Life Satisfaction jpeg

Michael Booth, the author of the Atlantic article, is a Danish happiness cynic, questioning the happy state of Denmark on three fronts. He posits that

1. Danish happiness is a false construct arising from low expectations,

2. the boring nature of Danes allows them to remain happy, and

3. their smugness will ultimately lead to the nation’s final demise.

The low expectations argument is a restatement of what the happiness economist Caroline Graham calls the ‘happy peasants and miserable millionaires’ paradox (see, for example, here). According to her, our happiness set point can be a function of our surroundings.

While the research confirms the stable patterns in the determinants of happiness worldwide, it also shows that there is a remarkable human capacity to adapt to both prosperity and adversity. Thus, people in Afghanistan are as happy as Latin Americans – above the world average – and Kenyans are as satisfied with their healthcare as Americans. Crime makes people unhappy, but it matters less to happiness when there is more of it; the same goes for both corruption and obesity. Freedom and democracy make people happy, but they matter less when these goods are less common. The bottom line is that people can adapt to tremendous adversity and retain their natural cheerfulness, while they can also have virtually everything – including good health – and be miserable.

Indeed, an individual’s happiness set point can not only be a function of relative health, wealth, beauty and so on relative to one’s peers but also the same yardsticks measured against one’s past life. So how about the Greeks? Are they adapting to their new straightened circumstances? According to OECD data, the answer must be “no” or at least “not yet”. From the “How’s Life in Greece, May 2014” survey, life satisfaction comes in at around 4.7 out of 10, which puts Greece at the bottom of the OECD (here).

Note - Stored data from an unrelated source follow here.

Lemma action_shows past action record s w r s' w' calls :
  session_shows past s -> run env (execute_action port scratch action record profile s) w = (r, s', w', calls) ->
  session_shows (past ++ told env calls w) s'.
Proof.
  intros Hs H. assert ((exists expected, action = ValidatePartitionTable expected) \/ (forall expected, action <> ValidatePartitionTable expected))
    as [(expected & ->)|Hno] by (destruct action; eauto).
  - cbn [execute_action] in H. unfold validate_partition_table in H.
    apply run_lift_seq in H as [(e & _ & _ & -> & _)|(digest & _ & H)]; [by apply shows_more|].
    case_bool_decide; [cbn [negb] in H|injection H as _ <- _ _; by apply shows_more].
    run_step H; apply run_within in E as (-> & x & inner & E & Hx); [by apply shows_more|]. destruct x as [o|]; [|done]. injection Hx as ->. destruct inner.
    destruct (law_table_chained _ _ _ _ _ _ Henv E) as [Hasked Hchained].
    apply run_lift_seq in H as [(e & _ & _ & -> & _)|([] & Hc & H)]; [by apply shows_more|]. apply run_get_seq, run_put_seq in H.
    injection H as _ <- _ _. intros t [= <-]. split; [|done]. rewrite (told_run env _ _ _ _ _ _ E). by repeat eexists.
  - assert (leads env same_table (execute_action port scratch action record profile) s) as Hl.
    { destruct action; cbn [execute_action]; unfold characterize_read_domain, write_partition, readback_partition, end_probe, port_call; lead;
        try apply table_read_sectors; try apply table_take; try apply table_note; try done. by destruct (Hno expected_layout_digest). }
    intros t Ht. apply shown_more, Hs. by rewrite <- (Hl _ _ _ _ _ H).
Qed.

(** ** Sectors a write may change *)

(** A sector of a partition the profile allows, where the device's own table has it, and of no
    other partition of that table. *)
Definition allowed_sector (past : list (W * host_call)) (k : Z) : Prop := exists t entry target member image,
  shown past t /\ entry ∈ table_entries t /\ target ∈ allowed_targets profile /\
  entry_name entry = as_str (target_partition target) /\ Manifest.offset_sectors entry = Profile.offset_sectors target /\
  holds entry k /\ (forall other, other ∈ table_entries t -> holds other k -> other = entry) /\
  P member image /\ on_run (Manifest.offset_sectors entry) image k.

Lemma allowed_more past more k : allowed_sector past k -> allowed_sector (past ++ more) k.
Proof using. intros (t & entry & target & member & image & H & Hrest). exists t, entry, target, member, image. split; [by apply shown_more|done]. Qed.

Lemma chained_alone entries entry k :
  chained entries -> entry ∈ entries -> holds entry k -> forall other, other ∈ entries -> holds other k -> other = entry.
Proof.
  intros Hc He Hk other Ho Hk'. apply chained_apart in Hc.
  destruct (ForallOrdPairs_In Hc entry other) as [|[H|H]]; [by apply list_elem_of_In..|done| |]; exfalso; by eapply H.
Qed.

Context (HPsize : forall member i j, P member i -> P member j -> staged_size i = staged_size j).

Lemma admitted_sector past s partition member begin_sector entry image k :
  session_holds P s -> session_shows past s -> admit_write s profile partition member begin_sector = Ok entry ->
  P member image -> on_run begin_sector image k -> allowed_sector past k.
Proof.
  intros (_ & Hstaged & _) Hshows Hadmit Himage [Hlo Hhi]. unfold admit_write in Hadmit.
  destruct (find_target profile partition) as [target|] eqn:Ht; [|done]. cbn [ok_or] in Hadmit.
  destruct (Z.eqb_spec (Profile.offset_sectors target) begin_sector) as [Eo|]; [cbn [negb] in Hadmit|done].
  destruct (observed_table s) as [t|] eqn:Hobs; [|done]. cbn [ok_or] in Hadmit.
  destruct (find_entry t partition) as [found|] eqn:He; [|done]. cbn [ok_or] in Hadmit.
  destruct (Z.eqb_spec (Manifest.offset_sectors found) begin_sector) as [Eb|]; [cbn [negb] in Hadmit|done].
  destruct (bt_get member (staged s)) as [staged_image|] eqn:Hm; [|done]. cbn [ok_or] in Hadmit.
  assert (found = entry /\ forall z, Manifest.size_sectors found = Some z -> ceil_div (staged_size image) 512 <= z) as [-> Hfit].
  { rewrite (HPsize _ _ _ Himage (bt_get_Forall (fun e => P e.1 e.2) _ _ _ Hstaged Hm)). unfold ROCKUSB_SECTOR_BYTES in Hadmit.
    destruct (Manifest.size_sectors found) as [size|]; [|by injection Hadmit as ->].
    destruct (Z.ltb_spec size (ceil_div (staged_size staged_image) 512)); [done|]. injection Hadmit as ->.
    split; [done|]. by intros z [= <-]. }
  apply find_some in Ht as [Ht Htn], He as [He Hen]. apply String.eqb_eq in Htn, Hen.
  assert (holds entry k) as Hk.
  { split; [lia|]. destruct (Manifest.size_sectors entry) as [z|]; [|done]. specialize (Hfit z eq_refl). lia. }
  destruct (Hshows t Hobs) as (Hread & Hconf & Hc). exists t, entry, target, member, image. split_and!; try done.
  - by apply list_elem_of_In.
  - by apply list_elem_of_In.
  - congruence.
  - congruence.
  - apply (chained_alone (table_entries t)); [done|by apply list_elem_of_In|done].
  - rewrite Eb. by split.
Qed.

(** ** Actions *)

(** The sector a decoded write names fits its type. *)
Definition addressed (action : StoredAction) : Prop := forall partition member begin_sector,
  action = StoredWrite partition member begin_sector -> u64 begin_sector.

(** No outcome says that nothing happened. *)
Lemma outcome_speaks action record s w o s' w' calls :
  run env (execute_action port scratch action record profile s) w = (Ok o, s', w', calls) ->
  out_disposition o = SemanticSuccess \/ out_disposition o = DispositionUnknown.
Proof.
  intros H. assert (forall receipt, disposition_of receipt = SemanticSuccess \/ disposition_of receipt = DispositionUnknown) as Hd.
  { intros receipt. unfold disposition_of. destruct (semantic_success receipt); auto. }
  destruct action; cbn [execute_action] in H; try done.
  - run_step H; [done|]. injection H as <- _ _ _. by left.
  - unfold validate_partition_table in H. apply run_lift_seq in H as [(e & _ & [=] & _)|(digest & _ & H)].
    destruct (negb _); [done|]. run_step H; [done|]. apply run_lift_seq in H as [(e & _ & [=] & _)|(u & _ & H)].
    apply run_get_seq, run_put_seq in H. injection H as <- _ _ _. by left.
  - unfold write_partition in H. apply run_get_seq in H. apply run_lift_seq in H as [(e & _ & [=] & _)|(entry & _ & H)].
    run_step H; [done|]. destruct a as [[v waited] parallel]. run_step H; [done|]. destruct (payload_differs _ _); [done|].
    injection H as <- _ _ _. apply Hd.
  - unfold readback_partition in H. do 2 apply run_lift_seq in H as [(e & _ & [=] & _)|(? & _ & H)]. apply run_get_seq in H.
    apply run_lift_seq in H as [(e & _ & [=] & _)|(? & _ & H)]. run_step H; [done|].
    destruct a as [[sector tail]|]; [injection H as <- _ _ _; by left|]. run_step H; [done|]. apply run_get_seq in H.
    injection H as <- _ _ _. by left.
  - unfold characterize_read_domain in H. run_step H; [done|]. destruct (uniform_byte a); [done|]. apply run_get_seq, run_put_seq, run_get_seq in H.
    do 2 apply run_lift_seq in H as [(e & _ & [=] & _)|(? & _ & H)]. run_step H; [done|]. run_step H; [done|].
    destruct a1 as [domain detail]. apply run_get_seq, run_put_seq in H. injection H as <- _ _ _. by left.
  - run_step H; [done|]. injection H as <- _ _ _. apply Hd.
Qed.

Lemma run_action past action record s w r s' w' calls d :
  session_holds P s -> session_shows past s -> addressed action ->
  run env (execute_action port scratch action record profile s) w = (r, s', w', calls) ->
  session_holds P s' /\ session_shows (past ++ told env calls w) s' /\
  let m := (device_after calls d).1 in
  (forall k, m k = d.1 k \/ allowed_sector (past ++ told env calls w) k) /\
  (is_write action = false -> m = d.1) /\
  (forall e f, r = Err e -> classify e = Some (BeforeAnyEffect f) -> m = d.1) /\
  (forall o partition member begin_sector, r = Ok o -> out_disposition o = SemanticSuccess ->
     action = StoredWrite partition member begin_sector -> exists image, P member image /\ holds_image m begin_sector image).
Proof.
  intros Hs Ht Ha H. split; [by eapply action_holds|]. split; [by eapply action_shows|]. cbn zeta.
  destruct (is_write action) eqn:Hw.
  - destruct action; try done. specialize (Ha _ _ _ eq_refl). cbn [execute_action] in H.
    destruct (run_write _ _ _ _ _ _ _ _ _ _ d Hs Ha H) as (Hrun & Herr & Hok). split; [|split; [done|split; [exact Herr|]]].
    + intros k. destruct (Hrun k) as [|(entry & image & Hadmit & Hi & Hk)]; [by left|right]. by eapply allowed_more, admitted_sector.
    + intros o p m b -> Hd [= <- <- <-]. by eapply Hok.
  - pose proof (keeps_action action record Hw _ _ _ _ _ _ H d) as ->. split; [by left|]. split; [done|].
    split; [done|]. intros o p m b _ _ ->. done.
Qed.
End Writes.

(** ** Read-back verdicts *)

(** The medium holds bytes of the range's length that hash to the digest, from a sector on. *)
Definition medium_hashes (m : Medium) (begin_sector : Z) (range : ByteRange) (content : Sha256Digest) : Prop :=
  exists b, zlen b = ceil_div (length range) 512 * 512 /\ sha256 (firstn (Z.to_nat (length range)) b) = content /\
    forall i, 0 <= i < ceil_div (length range) 512 -> sector_of b i = m (begin_sector + i).

(** A verdict is given only on bytes of the range's length with the expected hash. *)
Lemma classify_verified read range expected strength filler domain readable s r :
  classify_readback read range expected strength filler domain readable = Verified s r ->
  r = range /\ s = strength /\ zlen read = length range /\ sha256 read = expected.
Proof.
  unfold classify_readback. intros H.
  assert ((if negb (zlen read =? length range) then TypedSkip range OutsideReadDomain
     ("read face" +:+ "") else if bool_decide (sha256 read = expected) then Verified strength range else Failed range ContentMismatch) = Verified s r) as Hc.
  { destruct (Z.eqb_spec (zlen read) (length range)); cbn [negb] in *.
    - destruct (uniform_byte read); [|exact H]. destruct (is_declared_filler filler z); [|exact H]. destruct domain; [by destruct readable|done].
    - exfalso. destruct (uniform_byte read); [|done]. destruct (is_declared_filler filler z); [|done]. destruct domain; [by destruct readable|done]. }
  destruct (Z.eqb_spec (zlen read) (length range)); cbn [negb] in Hc; [|done]. case_bool_decide; [|done]. by injection Hc as <- <-.
Qed.

Lemma run_read_sectors pending m begin_sector sectors label s w b s' w' calls :
  serves (endpoint env) pending m -> u64 begin_sector -> u64 sectors ->
  run env (read_sectors port scratch begin_sector sectors label s) w = (Ok b, s', w', calls) ->
  zlen b = sectors * 512 /\ forall i, 0 <= i < sectors -> sector_of b i = m (begin_sector + i).
Proof.
  intros Hm Hb Hs H. unfold read_sectors in H. run_step H; [done|]. run_step H; [done|]. apply run_ret in H as ([= ->] & _).
  apply run_within in E0 as (_ & x & [] & E0 & Hx). destruct x; [|done]. injection Hx as ->.
  by apply (law_read_exact _ _ _ _ _ _ _ _ _ _ _ Henv Hm Hb Hs E0).
Qed.

Lemma run_readback pending m record partition begin_sector strength filler s w o s' w' calls verified range :
  serves (endpoint env) pending m -> u64 begin_sector -> declared_ok record ->
  run env (execute_action port scratch (StoredReadback partition begin_sector strength filler) record profile s) w = (Ok o, s', w', calls) ->
  out_verification o = Some (Verified verified range) ->
  declared_range record = Some range /\ exists content, action_content record = Some content /\ medium_hashes m begin_sector range content.
Proof.
  intros Hm Hb [Hrange _] H Hv. cbn [execute_action] in H. unfold readback_partition in H.
  apply run_lift_seq in H as [(e & _ & [=] & _)|(range' & Hr & H)]. destruct (declared_range record) as [r|] eqn:Hdr; [|done]. injection Hr as ->.
  apply run_lift_seq in H as [(e & _ & [=] & _)|(content & Hc & H)]. destruct (action_content record) as [c|] eqn:Hdc; [|done]. injection Hc as ->.
  apply run_get_seq in H. apply run_lift_seq in H as [(e & _ & [=] & _)|(domain & _ & H)]. run_step H; [done|].
  destruct a as [[sector tail]|]; [by injection H as <- _ _ _|]. run_step H; [done|]. apply run_get_seq in H. injection H as <- _ _ _.
  cbn [out_verification outcome] in Hv. injection Hv as Hv. apply classify_verified in Hv as (-> & _ & Hlen & Hhash).
  specialize (Hrange _ eq_refl). pose proof (ceil_div_bounds (length range') 512 ltac:(lia) ltac:(zlia)) as Hceil.
  change (Rockusb.ceil_div (length range') ROCKUSB_SECTOR_BYTES) with (ceil_div (length range') 512) in *.
  assert (u64 (ceil_div (length range') 512)) as Hs by zlia.
  destruct (run_read_sectors _ _ _ _ _ _ _ _ _ _ _ Hm Hb Hs E0) as [Hl Hsec].
  split; [done|]. exists content. split; [done|]. exists a. split; [done|]. split; [|exact Hsec].
  by rewrite Z.min_l in Hhash by lia.
Qed.
End Sound.

(** ** What the checks leave out *)

(** Whether the start of a range was demonstrated readable decides nothing. *)
Lemma readable_makes_no_difference read range expected strength filler domain :
  classify_readback read range expected strength filler domain true = classify_readback read range expected strength filler domain false.
Proof. unfold classify_readback. repeat case_match; congruence. Qed.

(** A read through a window is judged by its hash, where the core's classification skips. *)
Example windowed_read_is_judged declaration observation :
  classify_readback [1; 2] (mkRange 0 2) (sha256 [1; 2]) FullHash None (Windowed "w") false = Verified FullHash (mkRange 0 2) /\
  classify_readback [1; 3] (mkRange 0 2) (sha256 [1; 2]) FullHash None (Windowed "w") false = Failed (mkRange 0 2) ContentMismatch /\
  classify_verification (mkRange 0 2) (Windowed "w") declaration observation = TypedSkip (mkRange 0 2) OutsideReadDomain "w".
Proof. split; [vm_compute; reflexivity|]. split; [vm_compute; reflexivity|]. reflexivity. Qed.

Further, while life satisfaction can be dubbed a function of the remembering self (when I sit down in a chair and think of my life, am I satisfied), people’s happiness as also related to their experiencing self (using the Nobel prize winner Daniel Kahneman’s terminology– see my post here). In short, am I cold, hungry, stressed, anxious , sad and/or in pain; or am I warm, replete, joyful, relaxed, rested and/or content? The OECD reports that only 52% of Greeks report having more positive than negative experiences in an average day (the lowest in the OECD) compared with an average of 76%.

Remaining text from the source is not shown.